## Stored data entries
┌────────
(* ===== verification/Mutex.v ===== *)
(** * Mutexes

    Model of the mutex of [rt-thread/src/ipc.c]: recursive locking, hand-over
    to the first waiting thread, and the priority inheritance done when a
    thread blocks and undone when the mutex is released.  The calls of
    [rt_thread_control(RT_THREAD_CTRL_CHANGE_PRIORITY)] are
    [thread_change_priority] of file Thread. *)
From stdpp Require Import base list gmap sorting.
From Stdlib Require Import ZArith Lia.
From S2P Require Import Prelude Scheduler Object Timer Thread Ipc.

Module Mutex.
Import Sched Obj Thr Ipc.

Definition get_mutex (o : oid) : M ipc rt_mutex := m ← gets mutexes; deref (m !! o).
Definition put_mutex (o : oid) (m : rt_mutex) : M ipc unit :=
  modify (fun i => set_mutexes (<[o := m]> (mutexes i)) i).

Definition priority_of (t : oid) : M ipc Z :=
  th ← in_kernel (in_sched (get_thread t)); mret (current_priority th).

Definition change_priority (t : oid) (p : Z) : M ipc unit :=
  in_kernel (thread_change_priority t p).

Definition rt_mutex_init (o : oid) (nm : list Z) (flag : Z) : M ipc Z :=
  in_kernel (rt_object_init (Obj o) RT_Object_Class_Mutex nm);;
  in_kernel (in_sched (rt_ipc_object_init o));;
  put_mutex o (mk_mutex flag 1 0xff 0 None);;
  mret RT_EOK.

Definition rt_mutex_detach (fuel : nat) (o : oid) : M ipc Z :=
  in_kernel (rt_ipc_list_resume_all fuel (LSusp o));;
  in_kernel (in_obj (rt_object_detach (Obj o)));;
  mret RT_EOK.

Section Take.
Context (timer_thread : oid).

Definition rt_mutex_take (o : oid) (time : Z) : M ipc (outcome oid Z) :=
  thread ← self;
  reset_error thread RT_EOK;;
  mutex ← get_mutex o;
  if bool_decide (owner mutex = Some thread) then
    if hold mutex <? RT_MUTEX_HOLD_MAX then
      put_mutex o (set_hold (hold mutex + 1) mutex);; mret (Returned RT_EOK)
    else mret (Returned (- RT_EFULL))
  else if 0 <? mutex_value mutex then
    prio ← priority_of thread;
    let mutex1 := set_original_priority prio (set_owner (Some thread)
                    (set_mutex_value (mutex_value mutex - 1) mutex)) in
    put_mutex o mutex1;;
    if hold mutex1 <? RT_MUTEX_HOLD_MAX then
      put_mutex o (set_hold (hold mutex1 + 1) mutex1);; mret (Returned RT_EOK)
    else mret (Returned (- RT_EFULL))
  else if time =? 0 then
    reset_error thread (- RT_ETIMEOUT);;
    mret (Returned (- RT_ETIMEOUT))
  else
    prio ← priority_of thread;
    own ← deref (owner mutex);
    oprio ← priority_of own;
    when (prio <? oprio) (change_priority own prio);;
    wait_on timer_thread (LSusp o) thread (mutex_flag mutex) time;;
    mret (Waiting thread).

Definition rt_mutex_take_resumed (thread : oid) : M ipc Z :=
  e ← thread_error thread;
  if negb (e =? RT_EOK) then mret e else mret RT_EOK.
└────────
## Task statement
Show every line in the entries where the string "when" occurs.

## Response below
    to the first waiting thread, and the priority inheritance done when a
    thread blocks and undone when the mutex is released.  The calls of
    when (prio <? oprio) (change_priority own prio);;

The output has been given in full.